Stored data entries:
(* ===== verification/PageDirProps.v ===== *)
(** * Page directories: theorems

    Destroying a page directory, the kernel's own mapping that paging_init()
    makes, and then the theorems. *)

From Stdlib Require Import ZArith Lia.
From stdpp Require Import base numbers gmap list.
From S2P Require Import Prelude Bitmap Vaddr Palloc PageDir PageDirSpec PageDirOps.

Open Scope Z_scope.

(** * Page directories: destruction

    pagedir_destroy() frees the frames that the directory maps, its tables and
    the directory, and no other page. *)

(** What has been freed when the loops are at table [i] and entry [j]. *)
Definition gone (pd i j : Z) (t : tag) : Prop :=
  match t with
  | Table pd' k => pd' = pd /\ k < i
  | Frame pd' v => pd' = pd /\ v < 1024 * i + j
  | _ => False
  end.

#[global] Instance gone_dec pd i j t : Decision (gone pd i j t).
Proof. destruct t; cbn; apply _. Defined.

Section Destroy.
Context {machine : Machine} {others : Z -> Prop}.
Abbreviation pd_base := (pd_base others).
Abbreviation pd_inv := (pd_inv others).
Context {s0 : pstate} {O : gmap Z tag} {S : spaces} {pd : Z} {sp : gmap Z entry}.
Context (I : pd_base s0 O S) (Hsp : dirs S !! pd = Some sp).

Definition kept (i j p : Z) : Prop := others p \/ exists t, O !! p = Some t /\ ~ gone pd i j t.

Record freeing (i j : Z) (s : pstate) : Prop := {
  fr_memory : memory_ok (page_pools s);
  fr_taken : forall p, taken (page_pools s) p <-> kept i j p;
  fr_tables : forall p, kept i j p -> tables s !! p = tables s0 !! p;
  fr_same : base_page_dir s = base_page_dir s0 /\ cr3 s = cr3 s0 /\ tlb s = tlb s0 }.

(** Freeing the one page of a use. *)
Lemma wp_free_tag s i j i' j' f tg : freeing i j s -> O !! f = Some tg -> (forall q, O !! q = Some tg -> q = f) -> ~ gone pd i j tg ->
  (forall t, gone pd i' j' t <-> gone pd i j t \/ t = tg) -> wp (free_page f) (fun _ => freeing i' j') s.
Proof using All.
  intros F Hf Huniq Hng Hstep. pose proof (pb_mine _ _ _ _ I f ltac:(by eexists)) as Hno.
  assert (Hkept : forall q, kept i' j' q <-> kept i j q /\ q <> f).
  { intros q. split.
    - intros [Ho|(t & Ht & Hg)]; [split; [by left|by intros ->]|]. rewrite Hstep in Hg. split; [right; exists t; tauto|]. intros ->. apply Hg. right. congruence.
    - intros [[Ho|(t & Ht & Hg)] Hne]; [by left|]. right. exists t. split; [done|]. rewrite Hstep. intros [?| ->]; [done|]. by apply Hne, Huniq. }
  apply wp_free_page_any; [apply (fr_memory _ _ _ F)|apply (fr_taken _ _ _ F); right; by exists tg|].
  intros ps' Hm _ Ht. split; [done| | |apply (fr_same _ _ _ F)].
  - intros p. cbn. by rewrite Ht, (fr_taken _ _ _ F), Hkept.
  - intros p [Hp Hne]%Hkept. cbn. rewrite lookup_delete_ne by done. by apply (fr_tables _ _ _ F).
Qed.

Lemma freeing_skip s i j i' j' : freeing i j s -> (forall q t, O !! q = Some t -> gone pd i' j' t <-> gone pd i j t) -> freeing i' j' s.
Proof using All.
  intros F H. assert (Hkept : forall q, kept i' j' q <-> kept i j q).
  { intros q. unfold kept. split; (intros [?|(t & Ht & Hg)]; [by left|]); right; exists t; (split; [done|]); [by rewrite <- (H q t Ht)|by rewrite (H q t Ht)]. }
  destruct F as [F1 F2 F3 F4]. split; [done| | |done]; intros p.
  - rewrite F2, Hkept. done.
  - rewrite Hkept. apply F3.
Qed.

(** The frames of one table. *)
Lemma wp_free_frames s i pt t : freeing i 0 s -> 0 <= i < 768 -> O !! pt = Some (Table pd i) -> tables s0 !! pt = Some t ->
  (forall j, 0 <= j < 1024 -> t !! Z.to_nat j = Some (enc_opt (sp !! (1024 * i + j)))) -> pt mod 4096 = 0 ->
  wp (for_from 1024 0 (fun j =>
    pte ← load32 (pt + 4 * j);
    if negb (Z.land pte PTE_P =? 0) then page ← pte_get_page pte; free_page page else ret tt)) (fun _ => freeing i 1024) s.
Proof using All.
  intros F Hi HO Ht Hw Ha. apply (wp_for_from (freeing i)); [done|]. intros j s1 Hj F1. assert (Hj' : 0 <= j < 1024) by lia.
  assert (Hpt : tables s1 !! pt = Some t). { rewrite (fr_tables _ _ _ F1); [done|]. right. exists (Table pd i). split; [done|]. cbn. lia. }
  apply wp_bind. eapply wp_eq; [eapply load32_ok; [done|done|done|by apply Hw]|].
  assert (Hskip : mapped_at sp (1024 * i + j) = false -> freeing i (j + 1) s1).
  { intros Hm. eapply freeing_skip; [exact F1|]. intros q tg Hq. destruct tg as [| |pd' v|]; cbn; try tauto. split; [|lia].
    intros [-> Hv]. split; [done|]. assert (v <> 1024 * i + j); [|lia]. intros ->. by eapply no_frame in Hq. }
  unfold mapped_at in Hskip. destruct (sp !! (1024 * i + j)) as [e|] eqn:Ee; cbn [enc_opt].
  2:{ rewrite Z.land_0_l. cbn. apply wp_ret. by apply Hskip. }
  destruct (pb_entry _ _ _ _ I pd sp _ e Hsp Ee) as [_ Hfe]. rewrite enc_P, negb_involutive by done. destruct (present e) eqn:Ep; [|apply wp_ret; by apply Hskip].
  apply wp_bind. eapply wp_eq; [by apply pte_get_page_ok|]. assert (HOf : O !! frame e = Some (Frame pd (1024 * i + j))) by (apply (pb_frame _ _ _ _ I); by exists sp, e).
  eapply (wp_free_tag s1 i j i (j + 1)); [done|exact HOf| |cbn; lia|].
  - intros q Hq. apply (pb_frame _ _ _ _ I) in Hq as (sp' & e' & Hsp' & He' & _ & <-). rewrite Hsp in Hsp'. injection Hsp' as <-. congruence.
  - intros [|pd' k|pd' v|]; cbn; split; try (intros [?|?]; (done || tauto || lia)); try tauto; try (intros; left; lia).
    + intros [-> Hv]. destruct (decide (v = 1024 * i + j)) as [->|]; [by right|left; lia].
    + intros [?|[= -> ->]]; lia.
Qed.

(** One entry of the directory. *)
Lemma wp_free_table s i : freeing i 0 s -> 0 <= i < 768 ->
  wp (pde ← load32 (pd + 4 * i);
      if negb (Z.land pde PTE_P =? 0) then
        pt ← pde_get_pt pde;
        for_from (Z.to_nat (PGSIZE / 4)) 0 (fun j =>
          pte ← load32 (pt + 4 * j);
          if negb (Z.land pte PTE_P =? 0) then page ← pte_get_page pte; free_page page else ret tt);;
        free_page pt
      else ret tt) (fun _ => freeing (i + 1) 0) s.
Proof using All.
  intros F Hi. destruct (dir_page _ I pd sp Hsp) as (Hf & HOd & _). destruct (frame_pos pd Hf) as (_ & _ & Ha).
  destruct (pb_dir _ _ _ _ I pd sp Hsp) as (d & b & Hd & _ & _ & _ & Hpde).
  assert (Hds : tables s !! pd = Some d). { rewrite (fr_tables _ _ _ F); [done|]. right. exists Dir. split; [done|by intros []]. }
  apply wp_bind. destruct (Hpde i Hi) as [[E0 Hn]|(pt & E & HOp & t & Ht & _ & Hw)].
  - eapply wp_eq; [eapply load32_ok; (done || lia)|]. cbn. apply wp_ret. eapply freeing_skip; [exact F|].
    intros q [|pd' k|pd' v|] Hq; cbn; try tauto.
    + destruct (pb_table _ _ _ _ I q pd' k Hq) as (_ & _ & d' & Hd' & E'). split; [|lia]. intros [-> Hk]. split; [done|].
      assert (k <> i); [|lia]. intros ->. rewrite Hd in Hd'. injection Hd' as <-. rewrite E0 in E'. injection E' as E'.
      destruct (owned_page _ I q) as (Hfq & _); [by eexists|]. destruct (pde_word_bits q Hfq). lia.
    + split; [|lia]. intros [-> Hv]. split; [done|]. apply (pb_frame _ _ _ _ I) in Hq as (sp' & e & Hsp' & He & _). rewrite Hsp in Hsp'. injection Hsp' as <-.
      destruct (decide (v < 1024 * i + 0)); [done|]. exfalso. specialize (Hn (v - 1024 * i) ltac:(lia)). replace (1024 * i + (v - 1024 * i)) with v in Hn by lia. congruence.
  - eapply wp_eq; [eapply load32_ok; (done || lia)|]. destruct (owned_page _ I pt) as (Hfp & _); [by eexists|]. destruct (pde_word_bits pt Hfp) as (_ & -> & _). cbn [negb].
    apply wp_bind. eapply wp_eq; [by apply pde_get_pt_ok|]. destruct (frame_pos pt Hfp) as (_ & _ & Hap).
    apply wp_bind. eapply wp_mono; [by eapply wp_free_frames|]. intros [] s1 F1. eapply (wp_free_tag s1 i 1024 (i + 1) 0); [done|exact HOp| |cbn; lia|].
    + intros q Hq. destruct (pb_table _ _ _ _ I q pd i Hq) as (_ & _ & d' & Hd' & E'). rewrite Hd in Hd'. injection Hd' as <-. rewrite E in E'. unfold pde_word in E'. injection E' as E'. lia.
    + intros [|pd' k|pd' v|]; cbn; split; try (intros [?|?]; (done || tauto || lia)); try tauto; try (intros; left; lia).
      * intros [-> Hk]. destruct (decide (k = i)) as [->|]; [by right|left; lia].
      * intros [?|[= -> ->]]; lia.
Qed.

## WHAT THE TASK REQUIRES
For the data above, count every line in which the string "right" appears, and answer with the count only.

## TASK OUTPUT
8